まいたけ味

まいたけの味がします。作品レベル以下のアウトプット墓場

深呼吸の必要

監督:篠原哲雄
うーん。やっぱりそうか、そんな感じだな。
言うなら映画ファンなんですかね。何かを模倣したりベッタベタである事を
放棄するどころかあえて喜んでやってるような気がする。
だって好きなんだもんの開き直り。
ベクトルが全く違うけどタランティーノとかと一緒ね。
安田大サーカスも息切れするほどのベタフェスタ。
クロちゃんの紙吹雪のストックが心配で心配で。


まあでもベタな人なんていくらでも居るワケだから
なぜあえて篠原に文句つけるかと言えば、
それ以外の部分はかなり良いと思えるからなのです。
サトウキビを刈る工程の反復が映画の軸としての絶対的な基点となっていて、
進行のポイントでは決してその描写をサボる事をしない。
これがとても心地よく、そのリズムを感じる事がこの映画の
最大の見所と言っても過言じゃないでしょう。
ほとんどその力だけでこの映画は2時間持つのだから。


こういう映画的な才能なのかテクニックなのか分からないけど、
能力を持ち合わせた人が、なぜストリーや人物設定に関してこうも無頓着なのか。
別に奇を衒った話にしろとか、アっと驚かせろとか上手いと唸らせろとか
言ってるのではなくて、まったくその逆だ。

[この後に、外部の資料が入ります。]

Lemma typed_ok ch c :
  cons_ok c -> dist u32mod (cn_r c) (cn_e c) < INPUT_BUF_SIZE ->
  dist u32mod (cn_r c) (cn_e (typed ch c)) = dist u32mod (cn_r c) (cn_e c) + 1 /\
  dist u32mod (cn_w c) (cn_e (typed ch c)) = dist u32mod (cn_w c) (cn_e c) + 1 /\
  pending (typed ch c) = pending c /\ editing (typed ch c) = editing c ++ [u8 ch].
Proof.
  intros Hok Hlt. pose proof (co_split _ Hok) as Hs. pose proof (co_e _ Hok) as He.
  pose proof (dist_range INPUT_BUF_SIZE u32mod (cn_r c) (cn_w c)) as Hr.
  assert (dist u32mod (cn_r c) (cn_e (typed ch c)) = dist u32mod (cn_r c) (cn_e c) + 1) as H1
    by (apply (dist_grow INPUT_BUF_SIZE u32mod); lia).
  assert (dist u32mod (cn_w c) (cn_e (typed ch c)) = dist u32mod (cn_w c) (cn_e c) + 1) as H2
    by (apply (dist_grow INPUT_BUF_SIZE u32mod); lia).
  assert (editing (typed ch c) = editing c ++ [u8 ch]) as H3
    by (apply (rq_push INPUT_BUF_SIZE u32mod (cn_buf c) (cn_w c) (cn_e c)); [done|lia]).
  split_and!; [done|done| |done].
  assert (cq (typed ch c) (cn_r c) (cn_e (typed ch c)) = cq c (cn_r c) (cn_e c) ++ [u8 ch]) as H4
    by (apply (rq_push INPUT_BUF_SIZE u32mod (cn_buf c) (cn_r c) (cn_e c)); [done|lia]).
  unfold cq in H4. rewrite (rq_app INPUT_BUF_SIZE u32mod _ _ (cn_w c)) in H4 by lia.
  rewrite (rq_app INPUT_BUF_SIZE u32mod (cn_buf c) _ (cn_w c)) in H4 by lia. rewrite <- app_assoc in H4.
  apply app_inj_1 in H4 as [H4 _]; [exact H4|]. apply Nat2Z.inj. by rewrite !rq_length by apply cons_dims.
Qed.

(** *** A key *)

(** [s'] is [s] with the lines [st], the readers having been woken if there is
    more to read. *)
Record edited (s : cst) (st : list Z * list Z) (s' : cst) : Prop := {
  ed_ok : cons_ok (cs_cons s');
  ed_lock : cn_lock (cs_cons s') = cn_lock (cs_cons s);
  ed_lines : (pending (cs_cons s'), editing (cs_cons s')) = st;
  ed_woken : cs_woken s' = (if decide (pending (cs_cons s') = pending (cs_cons s)) then [] else [cons_chan]) ++ cs_woken s;
  ed_tx : cs_tx s' = cs_tx s;
  ed_panicked : cs_panicked s' = cs_panicked s;
  ed_k : cs_k s' = cs_k s;
  ed_killed : cs_killed s' = cs_killed s }.

Lemma edited_echo s s' : echoed s s' -> cons_ok (cs_cons s) ->
  edited s (pending (cs_cons s), editing (cs_cons s)) s'.
Proof.
  intros (E1 & E2 & E3 & E4 & E5 & E6 & E7) Hok. split; rewrite ?E1; try done.
  by rewrite decide_True by done.
Qed.

(** One character taken back, on the screen too. *)
Lemma back_echo s n :
  cons_ok (cs_cons s) -> editing (cs_cons s) <> [] -> cs_panicked s = false -> (n + 2 < idles s)%nat ->
  exists s', (cons_modify back;; consputc BACKSPACE) s = Ok tt s' /\ (n <= idles s')%nat /\
    cs_cons s' = back (cs_cons s) /\
    edited s (pending (cs_cons s), editing (back (cs_cons s))) s'.
Proof.
  intros Hok Hne Hp Hi. unfold cons_modify. rewrite modify_bind.
  destruct (back_ok _ Hok Hne) as [Hok1 Hpe].
  destruct (consputc_ok BACKSPACE (set_cs_cons (back (cs_cons s)) s) n Hp Hi) as (s1 & H1 & E & I1).
  exists s1. split; [done|]. split; [done|]. destruct E as (E1 & E2 & E3 & E4 & E5 & E6 & E7). split; [done|].
  split; rewrite ?E1; try done. by rewrite decide_True by done.
Qed.

Lemma kill_line_ok fuel : forall s,
  fuel = length (editing (cs_cons s)) -> cons_ok (cs_cons s) -> cs_panicked s = false ->
  (3 * fuel <= idles s)%nat ->
  exists s', kill_line fuel s = Ok tt s' /\ edited s (pending (cs_cons s), []) s'.
Proof.
  induction fuel as [|fuel IH]; intros s Hf Hok Hp Hi.
  { exists s. split; [done|]. pose proof (edited_echo s s ltac:(done) Hok) as H.
    by destruct (editing (cs_cons s)). }
  assert (editing (cs_cons s) <> []) as Hne by (intros E; by rewrite E in Hf).
  pose proof (editing_back _ Hok Hne) as Hb. cbn [kill_line]. rewrite gets_bind.
  rewrite (proj2 (Z.eqb_neq _ _)) by (intros E; by apply Hne, editing_empty).
  rewrite (proj2 (Z.eqb_neq _ 10)).
  2:{ intros E. rewrite E in Hb. apply (co_line _ Hok). rewrite Hb. apply elem_of_app. right. by left. }
  destruct (back_echo s (3 * fuel) Hok Hne Hp) as (s1 & H1 & I1 & C1 & E1); [lia|].
  cbn [negb andb]. rewrite <- bind_bind. change (fun x => set_cn_e (u32 (cn_e x - 1)) x) with back. mstep H1.
  assert (fuel = length (editing (cs_cons s1))) as Hf1.
  { rewrite C1. rewrite Hb, length_app in Hf. simpl in Hf. lia. }
  destruct (IH s1 Hf1) as (s2 & H2 & E2); [apply E1|rewrite (ed_panicked _ _ _ E1); done|done|].
  exists s2. split; [done|]. destruct E1 as [A1 A2 A3 A4 A5 A6 A7 A8], E2 as [B1 B2 B3 B4 B5 B6 B7 B8].
  injection A3 as P1 _. split; try congruence; try done. rewrite B4, A4, P1.
  by rewrite (decide_True _ _ (P := pending (cs_cons s) = _)) by done.
Qed.

(** The line is complete. *)
Definition commit (c : cons_t) : cons_t := set_cn_w (cn_e c) c.

Lemma typed_cons_ok ch c :
  cons_ok c -> dist u32mod (cn_r c) (cn_e c) < INPUT_BUF_SIZE -> u8 ch <> 10 -> cons_ok (typed ch c).
Proof.
  intros Hok Hlt Hch. destruct (typed_ok ch c Hok Hlt) as (T1 & T2 & T3 & T4).
  pose proof (co_split _ Hok). split; [apply Hok|apply Hok|apply u32_range| | |].
  - change (dist u32mod (cn_r c) (cn_w c) + dist u32mod (cn_w c) (cn_e (typed ch c)) = dist u32mod (cn_r c) (cn_e (typed ch c))). lia.
  - change (dist u32mod (cn_r c) (cn_e (typed ch c)) <= INPUT_BUF_SIZE). lia.
  - rewrite T4. intros [Hin|Hin]%elem_of_app; [by apply (co_line _ Hok)|]. by apply list_elem_of_singleton in Hin.
Qed.

Lemma commit_ok ch c :
  cons_ok c -> dist u32mod (cn_r c) (cn_e c) < INPUT_BUF_SIZE ->
  cons_ok (commit (typed ch c)) /\ editing (commit (typed ch c)) = [] /\
  pending (commit (typed ch c)) = pending c ++ editing c ++ [u8 ch].
Proof.
  intros Hok Hlt. destruct (typed_ok ch c Hok Hlt) as (T1 & T2 & T3 & T4).
  pose proof (co_split _ Hok) as Hs. set (c1 := typed ch c) in *.
  assert (editing (commit c1) = []) as He by (apply rq_empty, cons_dims). split_and!; [|done|].
  - split; [apply Hok|apply u32_range|apply u32_range| | |by rewrite He; apply not_elem_of_nil];
      cbn [commit set_cn_w cn_r cn_w cn_e]; rewrite ?(dist_same INPUT_BUF_SIZE u32mod);
      change (cn_r c1) with (cn_r c); lia.
  - rewrite <- T4, <- T3. apply (rq_app INPUT_BUF_SIZE u32mod (cn_buf c1) (cn_r c) (cn_w c) (cn_e c1)). lia.
Qed.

余計な事をするな。
キビ刈りのバイトに集まった6人の中に、なんで元甲子園のスターが居て、
リストカッター高校生が居て、仕事と命の重さに悩む医者が居て、
わざわざ台風の夜に車で出かけて事故って、この中にお医者様は居ませんか
とか言う必要があるのか分からない。


ベタの必要。っていう映画論でも出してくれないかね。出たら読むよ僕は。
ちなみに、エンディングでマイラバの曲を久々に聴いたけど、
やっぱコバタケは良い曲書くなあと思った。なんで消えたのかね。日本って分からん。